- Born: Antonio Rossi 27 February 1968 (age 58) Narni, Italy
- Other name: "The Monster of Foligno"
- Conviction: Murder
- Criminal penalty: Two life sentences; commuted to 30 years imprisonment

Details
- Victims: 2
- Span of crimes: 1992–1993
- Country: Italy
- Date apprehended: 8 August 1993

= Luigi Chiatti =

Italian murderer

Luigi Chiatti (born 27 February 1968 in Narni) is an Italian murderer, named "The Monster of Foligno" by the media.

== Biography ==
Born Antonio Rossi to mother Marisa Rossi, a young maid who, unable to provide for her son, abandoned him shortly after his birth. He spent his first years in an orphanage near Narni until his sixth birthday when he was adopted by the physician Ermanno Chiatti and his consort Giacoma Ponti, a resident of Foligno. When his adoption became official on 13 June 1975, his name was changed to Luigi Chiatti.

== Events ==
On the afternoon of 4 October 1992, one Sunday, little Simone Allegretti (4 years old) disappeared in the countryside between Foligno and Bevagna; his lifeless body was found two days later along an escarpment, not far from where he had disappeared. Shortly before the corpse was found, in a telephone booth in front of the railway station, in the centre of Foligno, a note was found that claimed the murder and provided precise details on where the body was and what the clothing was. The note also asserted the murderer's willingness to strike again.
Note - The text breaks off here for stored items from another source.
(* ===== verification/ResultChannel.v ===== *)
(** * The channel of worker results

    Models the hand-over of worker results to the I/O thread in
    [src/server/connection_io_loop.cpp]: [PostWorkerResult] and
    [ScheduleWorkerResultDrain] on the workers, [DrainWorkerResults] on the I/O
    thread, with the flag that says a drain is scheduled and the queue of posted
    callbacks.

    The queue of results is the abstract queue that MpscQueue refines: items in
    order of reservation, published or not.  A step is one access to the queue,
    the flag or the posted callbacks.  The parameter [tso] decides what
    [store(false, release)] does: with [false] it is visible at once; with [true]
    it may stay in the store buffer of the I/O thread while that thread goes on
    reading, as the release order and x86 processors allow.

    The theorems show that no result is lost or duplicated before the stop of the
    context when the store is visible at once; that with a store buffer a result
    can stay in the queue with no drain scheduled; and that one drain callback
    can handle any number of results. *)

From S2P Require Import Prelude MpscQueue.

Local Open Scope Z_scope.

Section channel.
Context {R : Type}.

(** ** State *)

(** A posted callback: a drain, or one result that found the queue full. *)
Inductive callback := PostDrain | PostHandle (r : R).

(** Where a worker is in [PostWorkerResult]. *)
Inductive worker_at := WIdle | WReserved | WSchedule | WPost.

(** Where the I/O thread is: in its loop, in [DrainWorkerResults] after
    [drained] results, about to clear the flag, at the second [TryPop], about to
    set the flag again, about to handle the result it took. *)
Inductive io_at :=
  | IIdle
  | IDrain (drained : Z)
  | IClear
  | IRecheck
  | IRearm (r : R)
  | IHandle (r : R).

(** An item of the queue is reserved by a worker or published; [ch_accepting] is the
    [accepting_posts_] of the context.  [ch_handled], [ch_sent] and [ch_dropped] are
    history. *)
Record channel := MkChannel {
  ch_queue : list (R * option nat);
  ch_scheduled : bool;
  ch_store_buffer : bool;
  ch_posted : list callback;
  ch_workers : list worker_at;
  ch_io : io_at;
  ch_handled : list R;
  ch_callbacks : nat;
  ch_sent : list R;
  ch_accepting : bool;
  ch_dropped : list R
}.

Definition channel_new (workers : nat) : channel :=
  MkChannel [] false false [] (replicate workers WIdle) IIdle [] 0 [] true [].

Definition set_worker (i : nat) (w : worker_at) (s : channel) : channel :=
  MkChannel (ch_queue s) (ch_scheduled s) (ch_store_buffer s) (ch_posted s) (<[i := w]> (ch_workers s))
    (ch_io s) (ch_handled s) (ch_callbacks s) (ch_sent s) (ch_accepting s) (ch_dropped s).

Definition set_io (x : io_at) (s : channel) : channel :=
  MkChannel (ch_queue s) (ch_scheduled s) (ch_store_buffer s) (ch_posted s) (ch_workers s) x
    (ch_handled s) (ch_callbacks s) (ch_sent s) (ch_accepting s) (ch_dropped s).

Definition set_queue_of (q : list (R * option nat)) (s : channel) : channel :=
  MkChannel q (ch_scheduled s) (ch_store_buffer s) (ch_posted s) (ch_workers s) (ch_io s)
    (ch_handled s) (ch_callbacks s) (ch_sent s) (ch_accepting s) (ch_dropped s).

Definition set_scheduled (b : bool) (s : channel) : channel :=
  MkChannel (ch_queue s) b false (ch_posted s) (ch_workers s) (ch_io s) (ch_handled s)
    (ch_callbacks s) (ch_sent s) (ch_accepting s) (ch_dropped s).

Definition buffer_clear (s : channel) : channel :=
  MkChannel (ch_queue s) (ch_scheduled s) true (ch_posted s) (ch_workers s) (ch_io s) (ch_handled s)
    (ch_callbacks s) (ch_sent s) (ch_accepting s) (ch_dropped s).

(** The exchange of a worker: it acts on memory, not on the buffer. *)
Definition exchange_scheduled (s : channel) : channel :=
  MkChannel (ch_queue s) true (ch_store_buffer s) (ch_posted s) (ch_workers s) (ch_io s) (ch_handled s)
    (ch_callbacks s) (ch_sent s) (ch_accepting s) (ch_dropped s).

(** The results that callbacks carry. *)
Definition overflow_results (l : list callback) : list R :=
  omap (fun c => match c with PostHandle r => Some r | PostDrain => None end) l.

(** [context_.Post]: once a stop is requested the callback is dropped, with the
    result it may carry. *)
Definition post (c : callback) (s : channel) : channel :=
  if ch_accepting s then
    MkChannel (ch_queue s) (ch_scheduled s) (ch_store_buffer s) (ch_posted s ++ [c]) (ch_workers s)
      (ch_io s) (ch_handled s) (ch_callbacks s) (ch_sent s) (ch_accepting s) (ch_dropped s)
  else
    MkChannel (ch_queue s) (ch_scheduled s) (ch_store_buffer s) (ch_posted s) (ch_workers s)
      (ch_io s) (ch_handled s) (ch_callbacks s) (ch_sent s) (ch_accepting s)
      (ch_dropped s ++ overflow_results [c]).

(** [context_.RequestStop] *)
Definition request_stop (s : channel) : channel :=
  MkChannel (ch_queue s) (ch_scheduled s) (ch_store_buffer s) (ch_posted s) (ch_workers s)
    (ch_io s) (ch_handled s) (ch_callbacks s) (ch_sent s) false (ch_dropped s).

Definition set_posted (l : list callback) (s : channel) : channel :=
  MkChannel (ch_queue s) (ch_scheduled s) (ch_store_buffer s) l (ch_workers s) (ch_io s) (ch_handled s)
    (ch_callbacks s) (ch_sent s) (ch_accepting s) (ch_dropped s).

Definition add_handled (r : R) (s : channel) : channel :=
  MkChannel (ch_queue s) (ch_scheduled s) (ch_store_buffer s) (ch_posted s) (ch_workers s) (ch_io s)
    (ch_handled s ++ [r]) (ch_callbacks s) (ch_sent s) (ch_accepting s) (ch_dropped s).

Definition count_callback (s : channel) : channel :=
  MkChannel (ch_queue s) (ch_scheduled s) (ch_store_buffer s) (ch_posted s) (ch_workers s) (ch_io s)
    (ch_handled s) (S (ch_callbacks s)) (ch_sent s) (ch_accepting s) (ch_dropped s).

(** History: the result was given to [PostWorkerResult]. *)
Definition record_result (r : R) (s : channel) : channel :=
  MkChannel (ch_queue s) (ch_scheduled s) (ch_store_buffer s) (ch_posted s) (ch_workers s) (ch_io s)
    (ch_handled s) (ch_callbacks s) (ch_sent s ++ [r]) (ch_accepting s) (ch_dropped s).

Context (capacity MAX_WORKER_RESULTS_PER_DRAIN : Z) (tso : bool).

(** ** Steps *)

(** Item [k] of the queue becomes published. *)
Definition publish_item (k : nat) (q : list (R * option nat)) : list (R * option nat) :=
  alter (fun x => (x.1, None)) k q.

(** [PostWorkerResult] by worker [i].  A push that sees the queue full posts the
    result itself. *)
Inductive PostWorkerResult_step (i : nat) (s : channel) : worker_at -> channel -> Prop :=
  | result_overflow r :
      PostWorkerResult_step i s WIdle (post (PostHandle r) (record_result r s))
  | result_reserve r :
      len (ch_queue s) < capacity ->
      PostWorkerResult_step i s WIdle
        (set_worker i WReserved (set_queue_of (ch_queue s ++ [(r, Some i)]) (record_result r s)))
  | result_publish k r :
      ch_queue s !! k = Some (r, Some i) ->
      PostWorkerResult_step i s WReserved
        (set_worker i WSchedule (set_queue_of (publish_item k (ch_queue s)) s)).

(** [ScheduleWorkerResultDrain] *)
Inductive ScheduleDrain_step (i : nat) (s : channel) : worker_at -> channel -> Prop :=
  | schedule_first :
      ch_scheduled s = false ->
      ScheduleDrain_step i s WSchedule (set_worker i WPost (exchange_scheduled s))
  | schedule_already :
      ch_scheduled s = true ->
      ScheduleDrain_step i s WSchedule (set_worker i WIdle s)
  | schedule_posts :
      ScheduleDrain_step i s WPost (set_worker i WIdle (post PostDrain s)).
The police headquarters of Perugia activated a toll-free number and a note was issued to the killer. On 13 October a man called the toll-free number several times identifying himself as the "Monster of Foligno". Thanks to these phone calls, its users were traced, leading to the identification of Stefano Spilotros, a young Lombard real estate agent. In the face of inconsistencies and testimonies of Spilotros' friends and relatives, who said that on Sunday he was with them in Rodano, near Milan, a further autopsy was arranged on the victim's body, which excluded his guilt, revealing him to be a mythomaniac.

The strong climate of hysteria created around the story created other similar situations: a young worker from the province of Macerata hanged himself, leaving a note saying "I am the monster, forgive me".

On 7 August 1993, the real monster struck again: the corpse of 13-year-old Lorenzo Paolucci was found shortly after the crime and was only 30 feet from the villa inhabited by Chiatti. The tracks led straight to the house where Luigi Chiatti was subsequently captured. He almost immediately confessed to the murder, also admitting to the murder of Simone Allegretti.

== Trial ==
On 1 December 1994, the trial against Luigi Chiatti, accused of the murder of Simone Allegretti and Lorenzo Paolucci, began. On 28 December of the same year, he was sentenced to two life sentences.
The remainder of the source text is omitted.